Axiomatization and complexity of modal logic with knowing-what operator on model class K

TL;DR

This paper develops an axiomatization and analyzes the complexity of a modal logic that includes a 'knowing-what' operator, extending standard epistemic logic to arbitrary models and establishing PSPACE-completeness for its satisfiability problem.

Contribution

It provides an axiomatization and tableau method for the modal logic with 'knowing-what' on arbitrary models, and determines the PSPACE-completeness of its satisfiability problem.

Findings

Axiomatization of the logic on arbitrary models

Tableau method for the logic

Satisfiability problem is PSPACE-complete

Abstract

Standard epistemic logic studies propositional knowledge, yet many other types of knowledge such as "knowing whether", "knowing what", "knowing how" are frequently and widely used in everyday life as well as academic fields.

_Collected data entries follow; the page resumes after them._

(* ===== verification/ClientOps.v ===== *)
(** * The client library: names

    The methods of [clients/library/client.go] that work on paths: [Open],
    [Remove], [Rename], [Mkdir], [Rmdir], [ListDir] and [Stat], with
    [lookupPath], [createPath] and the helpers on paths.  As in Client, [ask] is
    [send]; the texts of errors are left out. *)

From stdpp Require Import base gmap strings list fin_maps numbers.
From Stdlib Require Import Strings.Byte.
From S2P Require Import Prelude Codec Contract Encoding GoLib ChunkService WritePath Messages Server Client.

(** [os.O_CREATE] *)
Definition O_CREATE : Z := 64.

(** ** Paths *)
Definition normalizePath (path : string) : result string :=
  let trimmed := TrimSpace (bytes_of path) in
  check! bool_decide (trimmed <> []) else Errorf "invalid path: empty path" in
  let cleanPath := Clean trimmed in
  check! is_rooted cleanPath else Errorf "expected absolute path" in
  Ok (string_of cleanPath).

Definition invalid_name (name : bytes) : bool :=
  bool_decide (name = []) || bool_decide (name = dot) || bool_decide (name = [slash]).

Definition splitParentAndName (path : string) : result (string * string) :=
  check! bool_decide (path <> "/"%string) else Errorf "cannot create root path" in
  let parent := Dir (bytes_of path) in
  let parent := if decide (parent = dot \/ parent = []) then [slash] else parent in
  let name := Base (bytes_of path) in
  check! negb (invalid_name name) else Errorf "invalid path" in
  Ok (string_of parent, string_of name).

(** The same in [Mkdir] and [Rmdir], without the check for the root. *)
Definition dirAndBase (path : string) : result (string * string) :=
  let name := Base (bytes_of path) in
  check! negb (invalid_name name) else Errorf "invalid path" in
  Ok (string_of (Dir (bytes_of path)), string_of name).

(** ** Requests in sequence *)
Section ops.
Context {W : Type} (ask : bool -> Message -> W -> result Response * W) {SC : ServerCodecs}.

Definition wbind {A B} (m : W -> result A * W) (k : A -> W -> result B * W) : W -> result B * W := fun w =>
  match m w with
  | (Ok a, w) => k a w
  | (Err e, w) => (Err e, w)
  | (Panic, w) => (Panic, w)
  end.

Definition wret {A} (r : result A) : W -> result A * W := fun w => (r, w).

Notation "'do!' x ':=' m 'in' k" := (wbind m (fun x => k)) (at level 10, x name, m at level 100, k at level 200).
Notation "'do!' ' p ':=' m 'in' k" := (wbind m (fun p => k)) (at level 10, p pattern, m at level 100, k at level 200).

Definition wrapped {A} (op : string) (m : W -> result A * W) : W -> result A * W := fun w =>
  let '(r, w) := m w in (rwrap op r, w).

(** A request whose response must be OK. *)
Definition request_ok (op : string) (isMutation : bool) (m : Message) : W -> result Response * W :=
  do! resp := wrapped op (ask isMutation m) in
  wret (if decide (resp_Code resp = CodeOK) then Ok resp else Err (responseError resp)).

(** The inode id of a lookup's body: as it is, unless it looks like JSON. *)
Definition inode_of_body (body : bytes) : result string :=
  let inodeID := TrimSpace body in
  if bool_decide (inodeID = []) || has_prefix inodeID (bytes_of "{") || has_prefix inodeID [x22] then
    match dec body with
    | Some decoded => Ok decoded
    | None => Err (Errorf "failed to decode lookup response")
    end
  else Ok (string_of inodeID).

Definition lookupPath (path : string) : W -> result (string * Response) * W :=
  do! resp := wrapped "lookup failed" (ask false (LookupPathRequest path)) in
  if decide (resp_Code resp = CodeOK) then
    wret (let! inodeID := inode_of_body (resp_Body resp) in Ok (inodeID, resp))
  else wret (Ok (""%string, resp)).

(** A lookup whose response must be OK. *)
Definition lookup_ok (path : string) : W -> result string * W :=
  do! '(inodeID, resp) := lookupPath path in
  wret (if decide (resp_Code resp = CodeOK) then Ok inodeID else Err (responseError resp)).

(** [uint32(mode & 0o777)] *)
Definition perm_bits (mode : Z) : Z := Z.land mode 511.

Definition createPath (path : string) (mode : Z) : W -> result Response * W :=
  do! '(parentPath, name) := wret (splitParentAndName path) in
  do! '(parentID, parentResp) := lookupPath parentPath in
  if decide (resp_Code parentResp = CodeOK) then
    let createMode := perm_bits mode in
    let createMode := if decide (createMode = 0)%Z then 420%Z else createMode in
    ask true (CreateRequest parentID name createMode 0 0)
  else wret (Ok parentResp).

Definition decodeCreated (body : bytes) : result string :=
  match parseInode body with
  | None => Err (Errorf "failed to decode create response")
  | Some inode =>
      check! bool_decide (i_InodeID inode <> ""%string) else Errorf "create response missing inode id" in Ok (i_InodeID inode)
  end.

(** [Open] up to the entry of the descriptor: the inode and the clean path. *)
Definition open_inode (path : string) (mode : Z) : W -> result (string * string) * W :=
  do! cleanPath := wret (normalizePath path) in
  do! '(inodeID, lookupResp) := lookupPath cleanPath in
  match resp_Code lookupResp with
  | CodeOK => wret (Ok (inodeID, cleanPath))
  | CodeNotFound =>
      if decide (Z.land mode O_CREATE = 0)%Z then wret (Err (responseError lookupResp))
      else
        do! createResp := createPath cleanPath mode in
        match resp_Code createResp with
        | CodeOK => wret (let! inodeID := decodeCreated (resp_Body createResp) in Ok (inodeID, cleanPath))
        | CodeAlreadyExists =>
            do! inodeID := lookup_ok cleanPath in
            wret (Ok (inodeID, cleanPath))
        | _ => wret (Err (responseError createResp))
        end
  | _ => wret (Err (responseError lookupResp))
  end.

Definition Open (path : string) (mode : Z) (c : Client (W := W)) : result Z * Client :=
  let '(r, w) := open_inode path mode (c_world c) in
  let c := mkClient (c_OpenFiles c) w in
  match r with
  | Ok (inodeID, cleanPath) => addFD inodeID cleanPath mode c
  | Err e => (Err e, c)
  | Panic => (Panic, c)
  end.

(** The first descriptor open on a path, in the order in which the map is
    iterated. *)
Fixpoint find_open (path : string) (open : gmap Z SandstoreFD) (order : list Z) : option (Z * SandstoreFD) :=
  match order with
  | [] => None
  | fd :: order =>
      match open !! fd with
      | Some f => if decide (fd_FilePath f = path) then Some (fd, f) else find_open path open order
      | None => find_open path open order
      end
  end.

(** The inode of the file to remove. *)
Definition removed_inode (target : option (Z * SandstoreFD)) (cleanPath : string) : W -> result string * W :=
  do! inodeID := match target with Some (_, f) => wret (Ok (fd_InodeID f)) | None => lookup_ok cleanPath end in
  wret (if decide (inodeID = "")%string then Err (Errorf "missing inode id") else Ok inodeID).

Definition remove_request (order : list Z) (open : gmap Z SandstoreFD) (filepath : string) : W -> result (option Z) * W :=
  do! cleanPath := wret (normalizePath filepath) in
  do! '(parentPath, name) := wret (splitParentAndName cleanPath) in
  let target := find_open cleanPath open order in
  do! _ := removed_inode target cleanPath in
  do! parentID := lookup_ok parentPath in
  do! _ := request_ok "remove failed" true (RemoveRequest parentID name) in
  wret (Ok (fst <$> target)).

Definition Remove (order : list Z) (filepath : string) (c : Client (W := W)) : result unit * Client :=
  let '(r, w) := remove_request order (c_OpenFiles c) filepath (c_world c) in
  match r with
  | Ok target => (Ok tt, mkClient (match target with Some fd => delete fd (c_OpenFiles c) | None => c_OpenFiles c end) w)
  | Err e => (Err e, mkClient (c_OpenFiles c) w)
  | Panic => (Panic, mkClient (c_OpenFiles c) w)
  end.

Definition set_FilePath (p : string) (f : SandstoreFD) : SandstoreFD :=
  mkSandstoreFD (fd_InodeID f) p (fd_Mode f) (fd_Offset f) (fd_Buffer f).

Definition rename_request (src dst : string) : W -> result (string * string) * W :=
  do! cleanSrc := wret (normalizePath src) in
  do! cleanDst := wret (normalizePath dst) in
  do! '(srcParentPath, srcName) := wret (splitParentAndName cleanSrc) in
  do! '(dstParentPath, dstName) := wret (splitParentAndName cleanDst) in
  do! srcParentID := lookup_ok srcParentPath in
  do! dstParentID := lookup_ok dstParentPath in
  do! _ := request_ok "rename failed" true (RenameRequest srcParentID srcName dstParentID dstName) in
  wret (Ok (cleanSrc, cleanDst)).

Definition Rename (src dst : string) (c : Client (W := W)) : result unit * Client :=
  let '(r, w) := rename_request src dst (c_world c) in
  match r with
  | Ok (cleanSrc, cleanDst) =>
      (Ok tt, mkClient ((fun f => if decide (fd_FilePath f = cleanSrc) then set_FilePath cleanDst f else f) <$> c_OpenFiles c) w)
  | Err e => (Err e, mkClient (c_OpenFiles c) w)
  | Panic => (Panic, mkClient (c_OpenFiles c) w)
  end.

Definition Mkdir (path : string) (mode : Z) : W -> result unit * W :=
  do! cleanPath := wret (normalizePath path) in
  do! '(parentPath, name) := wret (dirAndBase cleanPath) in
  do! parentID := lookup_ok parentPath in
  do! _ := request_ok "mkdir failed" true (MkdirRequest parentID name (perm_bits mode) 0 0) in
  wret (Ok tt).

Definition Rmdir (path : string) : W -> result unit * W :=
  do! cleanPath := wret (normalizePath path) in
  do! '(parentPath, name) := wret (dirAndBase cleanPath) in
  do! parentID := lookup_ok parentPath in
  do! _ := request_ok "rmdir failed" true (RmdirRequest parentID name) in
  wret (Ok tt).

Definition batchSize : Z := 100.

(** The loop of [ListDir]; [None] is a loop that did not end within the fuel. *)
Fixpoint listLoop (fuel : nat) (inodeID : string) (cookie : Z) (allEntries : list DirEntry) (w : W) :
    option (result (list DirEntry) * W) :=
  match fuel with
  | O => None
  | S fuel =>
      match request_ok "listdir failed" false (ReadDirRequest inodeID cookie batchSize) w with
      | (Ok resp, w) =>
          match dec (resp_Body resp) with
          | None => Some (Err (Errorf "failed to decode listdir response"), w)
          | Some (entries, cookie, eof) =>
              if eof : bool then Some (Ok (allEntries ++ entries), w)
              else listLoop fuel inodeID cookie (allEntries ++ entries) w
          end
      | (Err e, w) => Some (Err e, w)
      | (Panic, w) => Some (Panic, w)
      end
  end.

Definition ListDir (fuel : nat) (path : string) (w : W) : option (result (list DirEntry) * W) :=
  match (do! cleanPath := wret (normalizePath path) in lookup_ok cleanPath) w with
  | (Ok inodeID, w) => listLoop fuel inodeID 0 [] w
  | (Err e, w) => Some (Err e, w)
  | (Panic, w) => Some (Panic, w)
  end.

(** An empty body decodes to zero attributes. *)
Definition attributes_of_body (body : bytes) (zero : Attributes) : result Attributes :=
  if decide (body = []) then Ok zero
  else match dec body with Some attrs => Ok attrs | None => Err (Errorf "failed to decode stat response") end.

Definition Stat (zero : Attributes) (path : string) : W -> result Attributes * W :=
  do! cleanPath := wret (normalizePath path) in
  do! inodeID := lookup_ok cleanPath in
  do! resp := request_ok "stat failed" false (GetAttrRequest inodeID) in
  wret (attributes_of_body (resp_Body resp) zero).
End ops.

In "Conditionally Knowing What" by Wang and Fan, an axiomatization of the epistemic logic with both regular "knowing that" operator and "conditionally knowing what" operator is given. Then the decidability and complexity of this logic command our study. In this paper, we direct our attention to the arbitrary models instead of epistemic models, thus making things clearer, and then give a axiomatization and a tableau for the modal logic with same operators on arbitrary Kripke models. Given the tableau of this logic, the complexity of the satisfiability problem of this logic is PSPACE-complete.